Exactly, he can stand up to you, and get huffy with yiu, but not his ex. Tgey are adults, so he can set boundaries, if they chose to ignore this, well too bad. Op you can stay in this dreadful situation, or forge a new life on yiur own. You can do it. Yes I woukd be lutting my foot down that dd is provided for, and insist he put tge house you are living in to her!

Aeroflotgirl · 23/11/2016 07:59

Yes it looks like you have to scream and stamp your feet to get what you need from him.

Aeroflotgirl · 23/11/2016 08:11

I think he's made his decision, it's with them. He has made no effort to properly and adequately sit down with you and address and action the issues. It sounds as though it is over really, and you need to mAke sure your dd is provided for by her father, and move on for both your sakes. This is a screwed up dynamic, and he has shown you he is not prepared to change.
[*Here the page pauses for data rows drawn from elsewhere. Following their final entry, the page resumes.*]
(* ===== verification/RedactProps.v ===== *)
(** * What a redaction leaves

    [Redact] marks a group, then takes its payload; the log stays as it was. It
    finds the marker's key by cutting the object key at its first "/groups/", which
    is the right place on the paths called [cuttable] here. *)

From S2P Require Import Prelude GoStd Json Store Group Manifest Track Redact Reader EpochLog Fixtures.
#[local] Open Scope string_scope.
#[local] Open Scope list_scope.

(** No segment of the path is "groups", but for the first one. *)
Definition cuttable (p : TrackPath) : Prop := Cut (p +:+ "/") ("/" +:+ groupPrefix) = None.

(** ** The marker's key *)

Lemma CutPrefix_boundary s rest x :
  s ≠ "" → CutPrefix (s +:+ "/e" +:+ rest) "/groups/" = Some x → ∃ y, CutPrefix (s +:+ "/") "/groups/" = Some y.
Proof.
  destruct s as [|c1 [|c2 [|c3 [|c4 [|c5 [|c6 [|c7 [|c8 s]]]]]]]]; [done|..]; intros _;
    cbn [CutPrefix String.append];
    repeat (match goal with |- context [Ascii.eqb ?a ?b] => destruct (Ascii.eqb_spec a b); subst end;
      try done); intros _; by eexists.
Qed.

Lemma Cut_boundary p rest :
  cuttable p → Cut (p +:+ "/e" +:+ rest) "/groups/" = match Cut ("/e" +:+ rest) "/groups/" with
    | Some (dir, name) => Some (p +:+ dir, name) | None => None end.
Proof.
  unfold cuttable. change ("/" +:+ groupPrefix) with "/groups/".
  induction p as [|c p IH]; intros Hp.
  { change (Cut ("/e" +:+ rest) "/groups/" = match Cut ("/e" +:+ rest) "/groups/" with
      | Some (dir, name) => Some (dir, name) | None => None end).
    by destruct (Cut ("/e" +:+ rest) "/groups/") as [[]|]. }
  change (String c p +:+ ?t) with (String c (p +:+ t)) in *.
  pose proof (CutPrefix_boundary (String c p) rest) as Hb. cbn [String.append] in Hb.
  cbn [Cut] in Hp |- *. destruct (CutPrefix (String c (p +:+ "/")) "/groups/") as [y|] eqn:E; [done|].
  destruct (CutPrefix (String c (p +:+ "/e" +:+ rest)) "/groups/") as [x|] eqn:E'.
  { destruct (Hb x) as [y Hy]; [done|exact E'|]. change (String c p +:+ "/") with (String c (p +:+ "/")) in Hy. congruence. }
  rewrite IH by (by destruct (Cut (p +:+ "/") "/groups/") as [[]|]).
  by destruct (Cut ("/e" +:+ rest) "/groups/") as [[]|].
Qed.

Lemma redactedKey_group p id : cuttable p → redactedKey (groupKey p id) = Some (marker p id).
Proof.
  intros Hp. unfold redactedKey, groupKey. set (n := pad 8 (Sequence id)).
  change ("/" +:+ groupPrefix) with "/groups/".
  change (p +:+ "/" +:+ epochDir (Epoch id) +:+ "/" +:+ groupPrefix +:+ "g" +:+ n)
    with (p +:+ "/e" +:+ (pad 6 (Epoch id) +:+ "/" +:+ groupPrefix +:+ "g" +:+ n)).
  rewrite Cut_boundary by done.
  assert (Cut ("/e" +:+ pad 6 (Epoch id) +:+ "/" +:+ groupPrefix +:+ "g" +:+ n) "/groups/" =
    Some ("/" +:+ epochDir (Epoch id), "g" +:+ n)) as ->.
  { assert (∀ t u r, Cut (String "/" u) "/groups/" = r → all_chars no_slash t = true →
      Cut (t +:+ String "/" u) "/groups/" = match r with Some (d, m) => Some (t +:+ d, m) | None => None end)
      as Hskip.
    { intros t u r Hr. induction t as [|c t IH]; [intros _; subst r; by destruct (Cut _ _) as [[]|]|].
      cbn [all_chars]. intros [Hc Ht]%andb_prop. change (String c t +:+ ?v) with (String c (t +:+ v)).
      cbn [Cut CutPrefix]. unfold no_slash in Hc. apply negb_true_iff in Hc. rewrite Ascii.eqb_sym, Hc.
      rewrite (IH Ht). by destruct r as [[]|]. }
    assert (Cut ("/" +:+ groupPrefix +:+ "g" +:+ n) "/groups/" = Some ("", "g" +:+ n)) as Hg by done.
    change ("/e" +:+ ?t) with (String "/" (String "e" t)). cbn [Cut CutPrefix].
    pose proof (Hskip (String "e" (pad 6 (Epoch id))) (groupPrefix +:+ "g" +:+ n) _ Hg) as H. cbn [String.append] in H. cbn. cbn in H. rewrite H; [by rewrite string_app_nil_r|].
    by apply pad_no_slash. }
  assert (String.eqb ("g" +:+ n) "" || contains_slash ("g" +:+ n) = false) as ->.
  { cbn. unfold contains_slash. apply (all_chars_contains no_slash); [|done]. cbn. by apply pad_no_slash. }
  unfold marker, render. cbn [key_epoch epoch_suffix]. by rewrite <-!string_app_assoc.
Qed.

Lemma group_key_prefix p id : HasPrefix (groupKey p id) (p +:+ "/") = true.
Proof.
  unfold HasPrefix. apply bool_decide_eq_true.
  exists (epochDir (Epoch id) +:+ "/" +:+ groupPrefix +:+ "g" +:+ pad 8 (Sequence id)).
  unfold groupKey. rewrite string_app_assoc. generalize (p +:+ "/") as s. intros s.
  induction s as [|c s IH]; [done|]. cbn. by rewrite Ascii.eqb_refl.
Qed.

(** ** Marking and deleting *)

Section Redact.
Context (p : TrackPath) (e : N) (Hpar : log_params p e) (Hcut : cuttable p).

Lemma wp_ReadGroup_redacted fl id (m : objs) :
  m !! groupKey p id = None → is_Some (m !! marker p id) →
  wp (op_spec fl) (ReadGroup (groupKey p id)) (λ res m', m' = m ∧
    match res with Ok _ => False | Err er => er = [ErrGroupRedacted] ∨ fl = true end) m.
Proof using Hcut.
  intros Hnone [[d v] Hm]. unfold ReadGroup. apply wp_bind, wp_Get; [congruence| |].
  - intros er Her _. rewrite Her, redactedKey_group by done. unfold markerExists.
    apply wp_bind, wp_bind, wp_Get; [|congruence|].
    + intros d' v' _. split; [done|]. by left.
    + intros er' Hfl _ Her'. rewrite Her'. split; [done|]. by right.
  - intros er Hfl _ Her. rewrite Her. split; [done|]. by right.
Qed.

Lemma wp_Redacted fl t g (m : objs) :
  t_path t = p → ObjectKey g = groupKey p (ID g) →
  wp (op_spec fl) (Redacted t g) (λ res m', m' = m ∧
    match res with Ok b => b = bool_decide (is_Some (m !! marker p (ID g))) | Err _ => fl = true end) m.
Proof using Hcut.
  intros Ht Hk. unfold Redacted, Track_redactedKey. rewrite Hk, redactedKey_group by done.
  assert (HasPrefix (groupKey p (ID g)) (t_path t +:+ "/") = true) as ->.
  { rewrite Ht. apply group_key_prefix. }
  unfold markerExists. apply wp_bind, wp_Get.
  - intros d v Hm. split; [done|]. by rewrite Hm.
  - intros er Her Hm. rewrite Her. split; [done|]. by rewrite Hm.
  - intros er Hfl _ Her. rewrite Her. by split.
Qed.

(** The marker, once stored, and then the payload gone: the log is as it was. *)
Lemma durable_marked m root gs g x :
  durable p e m root gs → g ∈ gs → durable p e (<[marker p (ID g) := x]> m) root gs.
Proof using Hpar.
  intros [Hl Hpl] Hg. pose proof (log_rows _ _ _ _ _ Hl) as Hrows. rewrite Forall_forall in Hrows.
  destruct (Hrows g Hg) as ([Hwf _] & _ & He & _).
  assert (wf_key (KRedacted (Epoch (ID g)) (Sequence (ID g)))).
  { split; [apply Epoch_u64, Hwf|apply Sequence_u64]. }
  split; [by apply epoch_log_insert_other|]. eapply payloads_insert; eauto. by eapply log_rows.
Qed.

Lemma durable_redacted m root gs g :
  durable p e m root gs → g ∈ gs → is_Some (m !! marker p (ID g)) →
  durable p e (delete (ObjectKey g) m) root gs.
Proof using Hpar.
  intros [Hl Hpl] Hg Hm. pose proof (log_rows _ _ _ _ _ Hl) as Hrows. rewrite Forall_forall in Hrows.
  destruct (Hrows g Hg) as ([Hwf _] & _ & He & Hk).
  assert (∀ id, is_u64 id → wf_key (KGroup (Epoch id) (Sequence id)) ∧ wf_key (KRedacted (Epoch id) (Sequence id)))
    as Hwk by (intros id Hid; split; split; auto using Epoch_u64, Sequence_u64).
  assert (is_u64 (ID g)) as Hid by apply Hwf. rewrite Hk, group_key_render.
  assert (∀ a, a ∈ gs → is_Some (m !! marker p (ID a)) →
    is_Some (delete (render p (KGroup (Epoch (ID g)) (Sequence (ID g)))) m !! marker p (ID a))) as Hkeep.
  { intros a Ha Hma. destruct (Hrows a Ha) as ([[Hida _] _] & _). unfold marker in *.
    rewrite render_delete_ne; [done|by apply Hwk|by apply Hwk|done]. }
  split; [apply epoch_log_delete_other; [done|by apply Hwk|done|done]|].
  destruct Hpl as [Hst Hids]. constructor.
  - intros a Ha. destruct (Hst a Ha) as [(data & v & Hd & Hsz)|Hma]; [|right; by apply Hkeep].
    destruct (Hrows a Ha) as ([[Hida _] _] & _ & Hea & Hka).
    destruct (decide (Sequence (ID a) = Sequence (ID g))) as [Hs|Hs].
    + right. apply Hkeep; [done|]. unfold marker. rewrite Hea, Hs, <-He. exact Hm.
    + left. exists data, v. split; [|done]. rewrite Hka, group_key_render in *.
      rewrite render_delete_ne; [done|by apply Hwk|by apply Hwk|congruence].
  - intros i j a b Ha Hb Hab. destruct (Hids i j a b Ha Hb Hab) as [|Hma]; [by left|right].
    apply Hkeep; [by eapply list_elem_of_lookup_2|done].
Qed.

Definition redact_post (fl : bool) (m : objs) root gs (t : Track) (g : GroupInfo)
    (r : option error) (m' : objs) : Prop :=
  durable p e m' root gs ∧
  (∀ k, k ≠ ObjectKey g → k ≠ marker p (ID g) → m' !! k = m !! k) ∧
  (m' !! ObjectKey g = m !! ObjectKey g ∨ is_Some (m' !! marker p (ID g))) ∧
  match r with
  | None => m' !! ObjectKey g = None ∧ is_Some (m' !! marker p (ID g))
  | Some _ => fl = true
  end.

Lemma wp_Redact fl m root gs t g :
  durable p e m root gs → g ∈ gs → t_path t = p →
  wp (op_spec fl) (Redact t g) (redact_post fl m root gs t g) m.
Proof using Hpar Hcut.
  intros Hd Hg Ht. pose proof (log_rows _ _ _ _ _ (du_log _ _ _ _ _ Hd)) as Hrows.
  rewrite Forall_forall in Hrows. destruct (Hrows g Hg) as ([Hwf _] & _ & He & Hk).
  assert (ObjectKey g ≠ marker p (ID g)) as Hne.
  { rewrite Hk, group_key_render. apply render_ne; [| |done];
      (split; [apply Epoch_u64, Hwf|apply Sequence_u64]). }
  unfold Redact, Track_redactedKey. rewrite Hk, redactedKey_group by done. rewrite <-Hk.
  assert (HasPrefix (ObjectKey g) (t_path t +:+ "/") = true) as ->.
  { rewrite Ht, Hk. apply group_key_prefix. }
  assert (∀ m1, durable p e m1 root gs → is_Some (m1 !! marker p (ID g)) →
    (∀ k, k ≠ marker p (ID g) → m1 !! k = m !! k) →
    wp (op_spec fl) (r ← store_Delete (ObjectKey g); mret match r with Err e => Some e | Ok _ => None end)
      (redact_post fl m root gs t g) m1) as Hdel.
  { intros m1 Hd1 Hmark Hfr.
    assert (∀ r, match r with None => True | Some _ => fl = true end →
      redact_post fl m root gs t g r (delete (ObjectKey g) m1)) as Hgone.
    { intros r Hr. pose proof (durable_redacted m1 root gs g Hd1 Hg Hmark).
      unfold redact_post. rewrite (lookup_delete_ne _ (ObjectKey g) (marker p (ID g))), lookup_delete_eq by done.
      split_and!; [done| |by right|by destruct r]. intros k Hk1 Hk2. rewrite lookup_delete_ne by done. auto. }
    apply wp_bind, wp_Delete; [by apply Hgone|intros er Hfl _; by apply Hgone|].
    intros er Hfl _. split_and!; [done|auto|by right|done]. }
  assert (∀ v, durable p e (<[marker p (ID g) := ("", v)]> m) root gs) as Hmarked
    by (intros; by apply durable_marked).
  assert (∀ v k, k ≠ marker p (ID g) → <[marker p (ID g) := ("", v)]> m !! k = m !! k) as Hfr
    by (intros; by apply lookup_insert_ne).
  apply wp_bind, wp_Create.
  - intros v _ _. apply Hdel; [done|by rewrite lookup_insert_eq|auto].
  - intros er _ Her Hmark. rewrite Her. by apply Hdel.
  - intros er v Hfl _ _ _. destruct (errors_Is er ErrExist).
    + apply Hdel; [done|by rewrite lookup_insert_eq|auto].
    + split_and!; [done|auto|left; auto|done].
  - intros er Hfl _ Her. rewrite Her. split_and!; [done|done|by left|done].
Qed.
End Redact.

(** A committed group reads back, or is said to be redacted. *)
Lemma wp_ReadGroup_committed p e m root gs fl g :
  cuttable p → durable p e m root gs → g ∈ gs →
  wp (op_spec fl) (ReadGroup (ObjectKey g)) (λ res m', m' = m ∧
    match res with
    | Ok data => Z.of_nat (String.length data) = Size g ∨ is_Some (m !! marker p (ID g))
    | Err er => er = [ErrGroupRedacted] ∧ is_Some (m !! marker p (ID g)) ∨ fl = true
    end) m.
Proof.
  intros Hcut [Hl Hpl] Hg. pose proof (log_rows _ _ _ _ _ Hl) as Hrows. rewrite Forall_forall in Hrows.
  destruct (Hrows g Hg) as (_ & _ & _ & Hk). destruct (m !! ObjectKey g) as [[d v]|] eqn:E.
  - unfold ReadGroup. apply wp_bind, wp_Get; [|congruence|].
    + intros d' v' Hd. split; [done|]. destruct (pl_stored _ _ _ Hpl g Hg) as [(d2 & v2 & Hd2 & Hsz)|]; [|by right].
      left. rewrite Hd in Hd2. by injection Hd2 as <- <-.
    + intros er Hfl _ Her. rewrite Her. split; [done|]. by right.
  - assert (is_Some (m !! marker p (ID g))) as Hm.
    { destruct (pl_stored _ _ _ Hpl g Hg) as [(d2 & v2 & Hd2 & _)|]; [congruence|done]. }
    rewrite Hk in *. eapply wp_mono; [|by apply wp_ReadGroup_redacted].
    intros [d|er] m' [-> H]; [done|]. split; [done|]. destruct H; [by left|by right].
Qed.

(** * Properties *)

(** C11 Redaction: whichever store calls fail, [Redact] of a committed group leaves the
    log as it was and every object but the group's payload and marker untouched, and
    takes no payload it has not marked. When it answers success the group reads as
    redacted from any process; and every group of the log, redacted or not, reads back
    with its size or answers [ErrGroupRedacted], never as an object that was lost. *)
Theorem Redact_takes_payload fl p e m root gs t g :
  log_params p e → cuttable p → durable p e m root gs → g ∈ gs → t_path t = p →
  wp (op_spec fl) (Redact t g) (λ r m',
    durable p e m' root gs ∧
    (∀ k, k ≠ ObjectKey g → k ≠ marker p (ID g) → m' !! k = m !! k) ∧
    (m' !! ObjectKey g = m !! ObjectKey g ∨ is_Some (m' !! marker p (ID g))) ∧
    match r with
    | Some _ => fl = true
    | None =>
        wp (op_spec true) (Redacted t g) (λ res m'', m'' = m' ∧
          match res with Ok b => b = true | Err _ => True end) m' ∧
        wp (op_spec false) (ReadGroup (ObjectKey g)) (λ res m'', m'' = m' ∧ res = Err [ErrGroupRedacted]) m'
    end ∧
    ∀ a, a ∈ gs → wp (op_spec false) (ReadGroup (ObjectKey a)) (λ res m'', m'' = m' ∧
      match res with
      | Ok data => Z.of_nat (String.length data) = Size a ∨ is_Some (m' !! marker p (ID a))
      | Err er => er = [ErrGroupRedacted] ∧ is_Some (m' !! marker p (ID a))
      end) m') m.
Proof.
  intros Hpar Hcut Hd Hg Ht. pose proof (log_rows _ _ _ _ _ (du_log _ _ _ _ _ Hd)) as Hrows.
  rewrite Forall_forall in Hrows. destruct (Hrows g Hg) as (_ & _ & _ & Hk).
  eapply wp_mono; [|by eapply wp_Redact]. intros r m' (Hd' & Hfr & Hsafe & Hr).
  split_and!; [done|done|done| |].
  - destruct r as [er|]; [done|]. destruct Hr as [Hnone Hmark]. split.
    + eapply wp_mono; [|by apply wp_Redacted]. intros [b|er] m'' [-> H]; split; try done.
      by rewrite bool_decide_true in H by done.
    + rewrite Hk in *. eapply wp_mono; [|by apply (wp_ReadGroup_redacted p Hcut false)].
      intros [d|er] m'' [-> H]; [done|]. split; [done|]. by destruct H as [->|].
  - intros a Ha. eapply wp_mono; [|by eapply (wp_ReadGroup_committed p e m' root gs false a)].
    intros [d|er] m'' [-> H]; split; try done. by destruct H as [|].
Qed.

Lemma Redact_takes_payload_witness :
  wp (op_spec true) (Redact cam_track cam_row) (λ r m',
    durable cam 1 m' cam_root [cam_row] ∧
    (r = None → wp (op_spec false) (ReadGroup (ObjectKey cam_row))
      (λ res m'', m'' = m' ∧ res = Err [ErrGroupRedacted]) m')) cam_objs.
Proof.
  eapply wp_mono; [|apply (Redact_takes_payload true cam 1 cam_objs cam_root [cam_row] cam_track cam_row)].
  - intros r m' (Hd & _ & _ & Hr & _). split; [exact Hd|]. intros ->. apply Hr.
  - apply cam_params.
  - by vm_compute.
  - apply cam_durable.
  - apply list_elem_of_singleton. reflexivity.
  - reflexivity.
Defined.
Chimpfield · 23/11/2016 08:24

So sorry you are having to go through this OP x

Sunflowerspread · 23/11/2016 10:11

He's back at the house but in the spare room, as his brother doesn't want him kipping there anymore. We are at a stalemate as I don't really want him back. Nothing is resolved.

One thing that is really bugging me, the way he seems to be able to say no to me but not his ExW or daughters. He'd always give me a lift, but not spend a complete day with me and DD. We never do anything together anymore. I'm not sure he gets how relationships work, doing stuff for people is all he does.

OP posts:
mouldycheesefan · 23/11/2016 10:14

Unfortunately your relationship is going nowhere. I would move on.

Sunflowerspread · 23/11/2016 10:17

Yes I do feel at the absolute end of my tether. He says DD is his world but in reality she's continually losing out in small but significant chunks of time with her Dad. Chipping away so that there is little of her father left for her. I feel sad for her.

At the moment it wouldn't be that different if we separated.